PREPARATION METHOD OF NIOBIUM DISELENIDE FILM WITH ULTRA-LOW FRICTION AND LOW ELECTRICAL NOISE UNDER SLIDING ELECTRICAL CONTACT IN VACUUM

Abstract

The present disclosure relates to a preparation method of a niobium diselenide (NbSe.sub.2) film with ultra-low friction and low electrical noise under sliding electrical contact in vacuum. The method uses a direct current (DC) closed field magnetron sputtering method for preparation. Through process design of low deposition pressure and low sputtering energy, on one hand, a purity of an NbSe.sub.2 sputtered product is kept, generation of interference phases such as NbSe.sub.3 is avoided, and electrical conductivity of the sputtered NbSe.sub.2 film is greatly improved, and on the other hand, a nanocrystalline/amorphous superlattice composite structure is formed, and excellent mechanical and lubricating properties are achieved. Under sliding electrical contact in vacuum, compared with those of a common electroplated gold coating, a friction coefficient of the film is reduced to 0.02 from 0.25, a wear life is prolonged by at least 7 times, and the electrical noise is reduced by about 50%.

Claims

1. A preparation method of a niobium diselenide (NbSe.sub.2) film with ultra-low friction and low electrical noise under sliding electrical contact in vacuum, wherein the method uses a direct current (DC) closed field magnetron sputtering method for preparation; and through process design of low deposition pressure and low sputtering energy, the method comprises the following steps: (1) placing a to-be-coated substrate with a clean surface on a sample holder in a coating chamber, and conducting argon plasma cleaning and etching to remove residual impurities and pollutants on the surface of the substrate; (2) preparing a titanium (Ti) transition layer on the surface of the substrate by taking argon as a sputtering gas and a titanium target as a sputtering target to improve film-substrate bonding strength between the substrate and the NbSe.sub.2 film; and (3) preparing an NbSe.sub.2 lubricating layer by taking argon as a sputtering gas and an NbSe.sub.2 target as a sputtering target.
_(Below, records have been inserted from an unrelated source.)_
#[global] Program Instance laws : AmqpLaws server := {
  held := holds;
  elsewhere _ _ := ∅;
  outstanding s d := bool_decide (d ∈ sv_unacked s);
  channel_open s ch := bool_decide (ch ∈ sv_open s);
  manual _ _ := true;
}.
Next Obligation.
  intros T s c q Hs _. cbn beta. rewrite !(right_id_L ∅ (⊎)). destruct c; try done; cbn; unfold amqp, client, on_channel; try (case_decide; done).
  - apply close_holds.
  - destruct autoAck; [done|]. by case_decide.
  - apply receive_holds.
  - case_decide; [|done]. unfold holds. cbn. case_decide; [subst; rewrite list_to_set_disj_app|]; multiset_solver.
  - destruct requeue; [|done]. unfold holds. cbn [fst set_waiting sv_waiting sv_unacked].
    destruct (decide (d ∈ sv_unacked s)) as [Hd|Hd].
    + rewrite (of_queue_remove q d (sv_unacked s) Hd). destruct (decide (q = ad_queue d)) as [->|Hne].
      * rewrite decide_True, list_to_set_disj_cons by done. multiset_solver.
      * rewrite decide_False by congruence. multiset_solver.
    + rewrite (difference_disjoint_L (sv_unacked s) {[d]}) by set_solver. by case_decide; subst.
Qed.
Next Obligation.
  intros T s c d q Hs. cbn beta. rewrite !(right_id_L ∅ (⊎)). assert ((amqp s c).1 = (settle s d).1) as ->.
  { destruct c; try done; cbn in Hs; [by injection Hs as ->|]. destruct requeue; [done|by injection Hs as ->]. }
  unfold holds, settle. cbn [fst sv_waiting sv_unacked]. rewrite (bool_decide_eq_false_2 (d ∈ _ ∖ _)) by set_solver.
  cbn [negb]. rewrite andb_true_r. destruct (decide (d ∈ sv_unacked s)) as [Hd|Hd].
  - rewrite (of_queue_remove q d (sv_unacked s) Hd), bool_decide_eq_true_2 by done. cbn [andb].
    destruct (decide (ad_queue d = q)); [rewrite bool_decide_eq_true_2 by done|rewrite bool_decide_eq_false_2 by congruence]; multiset_solver.
  - rewrite (difference_disjoint_L (sv_unacked s) {[d]}) by set_solver. multiset_solver.
Qed.
Next Obligation.
  intros T s c d Hd Hr. apply bool_decide_eq_false in Hd. apply bool_decide_eq_false. intros Hin. apply Hd. revert Hin.
  destruct c; try done; unfold amqp, client, on_channel; try (case_decide; done); cbn.
  - set_solver.
  - destruct autoAck; [done|]. by case_decide.
  - set_solver.
  - destruct requeue; cbn; set_solver.
Qed.
Next Obligation. done. Qed.
Next Obligation. done. Qed.
Next Obligation.
  intros T s c ch Hcl Ho. apply bool_decide_eq_false in Hcl. apply bool_decide_eq_false. intros Hin. apply Hcl. revert Hin Ho.
  destruct c; try done; unfold amqp, client, on_channel; try (case_decide; done); cbn.
  - set_solver.
  - set_solver.
  - destruct autoAck; [done|]. by case_decide.
  - unfold receive. destruct (sv_breaks s) as [|[|n] rest]; [|cbn; set_solver|]; destruct (sv_consumes s !! ch0) as [q|]; try done;
      by destruct (sv_waiting s q).
  - by destruct requeue.
Qed.
Next Obligation.
  intros s ch q durable Hcl%bool_decide_eq_false. exists ErrClosed. unfold amqp, client, on_channel. by rewrite decide_False.
Qed.
Next Obligation. intros s ch. apply bool_decide_eq_false. cbn. set_solver. Qed.

(** Jobs that are their identifiers. *)
Definition codec : JobCodec := {|
  json_MarshalJob j := Ok (j_ID j);
  json_UnmarshalJob raw := Ok (mkJob raw raw "run_simulation" "" 0 1 "" 0);
|}.

(** Two jobs wait; the channel breaks after the first delivery. *)
Definition world : server :=
  mkSv (λ q, if decide (q = QueueJobs) then ["j1"%string; "j2"%string] else []) ∅ ∅ ∅ 0 [1%nat].
Definition rabbit : RabbitMQ := mkRabbit "amqp://" 0 0.
Definition queue : Queue (RabbitMQ * watched server) (gmap string Z) := NewQueue (rabbit, watch world) None 0.
End ToyRabbit.

#[local] Existing Instance ToyRabbit.codec.

(** At the last moment of a consumption in which the channel breaks, both deliveries are done. *)
Lemma jobs_delivered_at_least_once_witness :
  let s := (amqp ToyRabbit.world (OpenChannel 0)).1 in
  let c := (RabbitMQ__Consume 9 ToyRabbit.rabbit (watch s) ToyRabbit.queue QueueJobs rabbit_jobs).1 in
  ∃ s' done, last (wd_moments (cn_world c)) = Some (s', done) ∧ length done = 2%nat ∧
    held s QueueJobs ⊎ elsewhere s QueueJobs ⊆ held s' QueueJobs ⊎ elsewhere s' QueueJobs ⊎ bodies QueueJobs done.
Proof.
  intros s c. destruct (last (wd_moments (cn_world c))) as [[s' done]|] eqn:E; [|vm_compute in E; discriminate E].
  exists s', done. split; [reflexivity|]. split; [vm_compute in E; by injection E as <- <-|].
  destruct (jobs_delivered_at_least_once 9 ToyRabbit.rabbit s ToyRabbit.queue QueueJobs) as [H _]; [reflexivity|].
  apply H, last_Some_elem_of, E.
Defined.

(** A consumption in which the channel breaks once and the reconnection succeeds: both jobs are
    executed, after one wait of a second, with their deliveries done at the last moment, their results
    published and nothing left in the queue. *)
Example reconnected_consumption :
  let s := (amqp ToyRabbit.world (OpenChannel 0)).1 in
  let c := (RabbitMQ__Consume 9 ToyRabbit.rabbit (watch s) ToyRabbit.queue QueueJobs rabbit_jobs).1 in
  j_ID <$> qu_handled (cn_app c) = ["j1"%string; "j2"%string] ∧ cn_waits c = [second] ∧ rb_ch (cn_broker c) = 1 ∧
  length <$> last (snd <$> wd_moments (cn_world c)) = Some 2%nat ∧
  ToyRabbit.sv_waiting (wd_now (cn_world c)) QueueResults = ["j1"%string; "j2"%string] ∧
  ToyRabbit.sv_waiting (wd_now (cn_world c)) QueueJobs = [] ∧ elements (ToyRabbit.sv_unacked (wd_now (cn_world c))) = [].
Proof. by vm_compute. Qed.
(* ===== verification/Migrate.v ===== *)
(** * Database migrations: [internal/database/migrate.go]

    The embedded migration files are paired into migrations by version; [Migrate] applies the
    pending ones in order, [Rollback] undoes the latest ones, each in its own transaction that
    also keeps the table [schema_migrations].  What a script does to the schema is a parameter (the
    scripts do not touch [schema_migrations]); what the transactions do with it is modelled.  Every
    single call to the database may fail ([wire]): creating the table, the query, each of its rows,
    and the beginning, the statements and the commit of a transaction, where a call that took effect
    may also fail because its answer is lost. *)

From Stdlib Require Import Ascii.
From stdpp Require Import pretty.
From S2P Require Import Prelude GoStrings GoText.
Local Open Scope Z_scope.

(* internal/database/migrate.go:15-21 Migration *)
Record Migration := mkMig { mg_Version : Z; mg_Name : string; mg_Up : string; mg_Down : string }.

Definition unexpected : error := Errorf "unexpected migration file".

(* internal/database/migrate.go:63-83 parseName *)
Definition parseName (filename : string) : result (Z * string * string) :=
  match strip_suffix ".sql" filename with
  | None => Err unexpected
  | Some stem =>
      match CutLast "." stem with
      | None => Err unexpected
      | Some (rest, direction) =>
          match Cut "_" rest with
          | None => Err unexpected
          | Some (digits, name) =>
              match Atoi digits with
              | None => Err (Errorf "unexpected migration version")
              | Some version => Ok (version, name, direction)
              end
          end
      end
  end.

(** One file of the directory: its name and what reading it gives. *)
Definition file : Type := string * result string.

Definition add_file (byVersion : gmap Z Migration) (f : file) : result (gmap Z Migration) :=
  try! (version, name, direction) := parseName f.1 in
  let m := default (mkMig version name "" "") (byVersion !! version) in
  try! content := wrap_err "read migration" f.2 in
  Ok (<[version := if decide (direction = "up"%string)
                   then mkMig (mg_Version m) (mg_Name m) content (mg_Down m)
                   else mkMig (mg_Version m) (mg_Name m) (mg_Up m) content]> byVersion).

Definition version_le (a b : Migration) : Prop := mg_Version a ≤ mg_Version b.
#[global] Instance version_le_dec : RelDecision version_le.
Proof. intros a b. unfold version_le. apply _. Defined.

(** [entries] is the embedded directory. *)
(* internal/database/migrate.go:23-61 LoadMigrations *)
Definition LoadMigrations (entries : result (list file)) : result (list Migration) :=
  match entries with
  | Err e => Err (Wrapped "read migrations" e)
  | Ok entries =>
      try! byVersion := rfold add_file ∅ entries in
      let out := (map_to_list byVersion).*2 in
      if forallb (λ m, bool_decide (mg_Up m ≠ ""%string)) out then Ok (merge_sort version_le out)
      else Err (Errorf "migration missing up file")
  end.

(** [ORDER BY version DESC]. *)
Definition Zge (a b : Z) : Prop := b ≤ a.
#[global] Instance Zge_dec : RelDecision Zge.
Proof. intros a b. unfold Zge. apply _. Defined.
#[global] Instance Zge_antisymm : AntiSymm eq Zge.
Proof. intros a b. unfold Zge. lia. Qed.

(** A call that fails: it did not take effect, or it did and the answer was lost. *)
Inductive fault := Unsent (e : error) | Unanswered (e : error).

Definition fault_error (f : fault) : error := match f with Unsent e => e | Unanswered e => e end.

(** What happens to the next calls; those beyond the end of the list go well. *)
Definition wire : Type := list (option fault).

Definition next_call (net : wire) : wire * option fault :=
  match net with [] => ([], None) | f :: net => (net, f) end.

(** A statement whose result is of interest only if it arrives: a query, or a statement of a
    transaction that is not committed otherwise. *)
Definition ask {A} (net : wire) (r : result A) : wire * result A :=
  let '(net, f) := next_call net in
  (net, match f with Some f => Err (fault_error f) | None => r end).

(** The loop over the rows of a query: a fault is what [Scan] or, after the loop, [rows.Err] gives. *)
Fixpoint read_rows (net : wire) (rows : list Z) : wire * result (list Z) :=
  let '(net, f) := next_call net in
  match f with
  | Some f => (net, Err (fault_error f))
  | None =>
      match rows with
      | [] => (net, Ok [])
      | v :: rows =>
          let '(net, r) := read_rows net rows in (net, try! vs := r in Ok (v :: vs))
      end
  end.

Section migrate.
Context {D : Type}.

(** The schema, and the rows of [schema_migrations] if the table exists. *)
Record Database := mkDatabase { da_schema : D; da_applied : option (gmap Z string) }.

(** What a script does to the schema. *)
Context (sql_exec : D → string → result D).

(** The statements on [schema_migrations]; a version is an [INT]. *)
Definition no_table {A} : result A := Err (Errorf "relation does not exist").

Definition record_version (t : option (gmap Z string)) (v : Z) (name : string) : result (option (gmap Z string)) :=
  match t with
  | None => no_table
  | Some rows =>
      if (- 2 ^ 31 <=? v) && (v <? 2 ^ 31) then
        if decide (rows !! v = None) then Ok (Some (<[v := name]> rows)) else Err (Errorf "duplicate key")
      else Err (Errorf "integer out of range")
  end.

Definition unrecord_version (t : option (gmap Z string)) (v : Z) : result (option (gmap Z string)) :=
  match t with
  | None => no_table
  | Some rows => if (- 2 ^ 31 <=? v) && (v <? 2 ^ 31) then Ok (Some (delete v rows)) else Err (Errorf "integer out of range")
  end.

Definition recorded_versions (t : option (gmap Z string)) : result (list Z) :=
  match t with None => no_table | Some rows => Ok (map_to_list rows).*1 end.

Definition create_table (net : wire) (db : Database) : wire * Database * option error :=
  let db' := mkDatabase (da_schema db) (Some (default ∅ (da_applied db))) in
  let '(net, f) := next_call net in
  match f with
  | None => (net, db', None)
  | Some (Unsent e) => (net, db, Some (Wrapped "create schema_migrations" e))
  | Some (Unanswered e) => (net, db', Some (Wrapped "create schema_migrations" e))
  end.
2. The preparation method of an NbSe.sub.2 film with ultra-low friction and low electrical noise under sliding electrical contact in vacuum according to claim 1, wherein in step (1), a background vacuum pressure of a vacuum cavity of the coating chamber is lower than 3×10.sup.−3 Pa; and a cleaning pressure is stabilized at 0.8 to 2.0 Pa, and the cleaning is conducted at a negative substrate bias voltage of −400 to −800 V.

3. The preparation method of an NbSe.sub.2 film with ultra-low friction and low electrical noise under sliding electrical contact in vacuum according to claim 1, wherein in step (2), a purity of the Ti target is higher than 99.8%; the titanium transition layer is prepared at a sputtering pressure of 0.1 to 0.5 Pa, a target sputtering power of 0.5 to 10 W/cm.sup.2, and a negative substrate bias voltage of −50 to −400 V; and the Ti layer has a thickness of 0.1 to 1 um.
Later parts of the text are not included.